Piensa en él y lo ve tan claro como si lo tuviese delante, sólo que ahora los labios del hombre no están relajados en una sonrisa: duele observarlos cortados y secos, consumidos.

Tampoco su pelo fuerte le corona la cabeza, porque no puede ser pelo esa masa oscura, pegajosa, que casi le cubre los ojos. No camina con garbo, desafiante, le pesa su propio cuerpo, cada paso es un esfuerzo y no ve por dónde va, le ciegan el viento helado, la noche negra y el miedo. Pero no deja de avanzar junto a otros que medio se arrastran desperdigados por el camino, y se aleja, se aleja cada vez más hasta que ya no alcanza a distinguirle.

Ánimas benditas, ánimas benditas, no mováis mi silla ni esturreéis la ceniza de mi lumbre ni toquéis desde fuera en el cristal de mi ventana.

Mujeres que no se rindieron llenan las líneas de esta novela, Una Mujer de Nada, enmarcadas en un tiempo y en un lugar, pero que son comunes a muchos tiempos y a muchos lugares definidos por la clase social de sus protagonistas, mujeres analfabetas enfrentadas a un mundo que escasamente comprenden pero del que saben que sólo se sobrevive peleando. Y ellas lo hacen, sacan adelante a sus hijos, con hombre y sin hombre, cuidan de pequeños y mayores y pierden guerras de las que sólo les llega más miseria.
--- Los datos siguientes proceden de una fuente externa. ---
Lemma get_cons n b r buf lx :
  ready n (b :: r) buf lx -> exists lx', get lx = (byte_to_Z b, lx') /\ seen (byte_to_Z b) (n + 1) r buf lx'.
Proof.
  intros (Hb & Hn & Hr). unfold get.
  assert ((if next_unget lx then (current lx, ia lx) else get_character (ia lx)) = (byte_to_Z b, r)) as ->.
  { destruct (next_unget lx); [by destruct Hr as [-> ->]|]. by rewrite Hr. }
  eexists. split; [reflexivity|]. rewrite byte_not_eof.
  destruct (byte_to_Z b =? 10); unfold seen, ready; cbn; rewrite Hb, <- Hn; 
    (split; [done|]); (split; [right; by destruct (token_string lx)|]); auto.
Qed.
Lemma get_nil n buf lx :
  ready n [] buf lx -> exists lx', get lx = (eof, lx') /\ seen eof (n + 1) [] buf lx'.
Proof.
  intros (Hb & Hn & Hr). unfold get.
  assert ((if next_unget lx then (current lx, ia lx) else get_character (ia lx)) = (eof, [])) as ->.
  { destruct (next_unget lx); [by destruct Hr as [-> ->]|]. by rewrite Hr. }
  eexists. split; [reflexivity|]. unfold seen, ready. cbn. rewrite Hn. auto 7.
Qed.

(** The next character, as the code sees it. *)
Definition head_char (r : bytes) : Z := match r with [] => eof | b :: _ => byte_to_Z b end.
Lemma get_head n r buf lx :
  ready n r buf lx -> exists lx', get lx = (head_char r, lx') /\ seen (head_char r) (n + 1) (tail r) buf lx'.
Proof. destruct r; [apply get_nil|apply get_cons]. Qed.
Lemma head_char_byte r b : head_char r = byte_to_Z b <-> exists r', r = b :: r'.
Proof.
  split; [|by intros [? ->]]. destruct r as [|b' r]; simpl; intros H.
  - pose proof (byte_to_Z_range b). unfold eof in H. lia.
  - apply byte_to_Z_inj in H as ->. eauto.
Qed.

Lemma seen_ready c n r buf lx : seen c n r buf lx -> ready n r buf lx.
Proof. by intros (_ & _ & _ & H). Qed.
Lemma seen_current c n r buf lx : seen c n r buf lx -> current lx = c.
Proof. by intros (H & _). Qed.
Lemma seen_ia c n r buf lx : seen c n r buf lx -> ia lx = r.
Proof. intros (_ & _ & Hu & _ & _ & H). by rewrite Hu in H. Qed.
Lemma seen_total c n r buf lx : seen c n r buf lx -> chars_read_total (position lx) = n.
Proof. by intros (_ & _ & _ & _ & H & _). Qed.
Lemma seen_buffer c n r buf lx : seen c n r buf lx -> token_buffer lx = buf.
Proof. by intros (_ & _ & _ & H & _). Qed.
Lemma add_seen c' c n r buf lx : seen c n r buf lx -> seen c n r (buf ++ [to_char c']) (add c' lx).
Proof. intros (Hc & Ht & Hu & Hb & Hn & Hr). unfold seen, ready. cbn. rewrite Hb. auto 7. Qed.
Lemma add_all_seen cs c n r buf lx :
  seen c n r buf lx -> seen c n r (buf ++ map to_char cs) (add_all cs lx).
Proof.
  revert buf lx. induction cs as [|c' cs IH]; intros buf lx H; [by rewrite app_nil_r|].
  cbn [map]. rewrite cons_middle, app_assoc. by apply IH, add_seen.
Qed.
Lemma reset_seen c n r buf lx : seen c n r buf lx -> seen c n r [] (reset lx).
Proof. intros (Hc & Ht & Hu & Hb & Hn & Hr). unfold seen, ready. cbn. auto 7. Qed.

Lemma unget_seen c n r r0 buf lx :
  seen c n r buf lx -> c = head_char r0 -> r = tail r0 ->
  exists lx', unget lx = Ok lx' /\ ready (n - 1) r0 buf lx'.
Proof.
  intros (Hc & Ht & Hu & Hb & Hn & Hr) -> ->. rewrite Hu in Hr. unfold unget. rewrite Hc.
  destruct r0 as [|b r0]; cbn [head_char tail] in *.
  - eexists. split; [reflexivity|]. unfold ready. cbn [token_buffer position next_unget current ia].
    rewrite <- Hn. split; [done|]. split; [by case_match|done].
  - rewrite byte_not_eof. rewrite bool_decide_eq_false_2.
    2:{ destruct Ht as [Ht|Ht]; [|done]. pose proof (byte_not_eof b) as Hb'. rewrite Ht in Hb'. done. }
    eexists. split; [reflexivity|]. unfold ready. cbn [token_buffer position next_unget current ia].
    rewrite <- Hn. split; [done|]. split; [by case_match|done].
Qed.
Lemma ready_set_values n r buf i u f lx : ready n r buf lx -> ready n r buf (set_values i u f lx).
Proof. done. Qed.
Create HintDb lex.
#[export] Hint Resolve seen_ready add_seen add_all_seen reset_seen : lex.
Esta novela es un fiel espejo en el que se dibujan las caras y las vidas de gentes que aún están aquí, con nosotros , ya que este país era así ayer, las cuevas no eran habitáculos para turistas sino los únicos lugares en los que se podían resguardar del frío o del calor, la rebusca en el campo, la pobre forma de alimentar a la familia, a la ropa se le daba la vuelta una y otra vez para que aguantara y la voz del macho era la ley.

Donde a la vez  los personajes experimentan sentimientos de amor, lástima, celos, orgullo, ambición, anhelos y miedos que trazan la red de modo idéntico en cualquier tiempo y clase.

Cómo los vivieron las mujeres de entonces permiten descifrar cómo somos hoy,  al desvelar la historia de una de ellas y contar así la historia de otras tantas de las que nadie contó nada.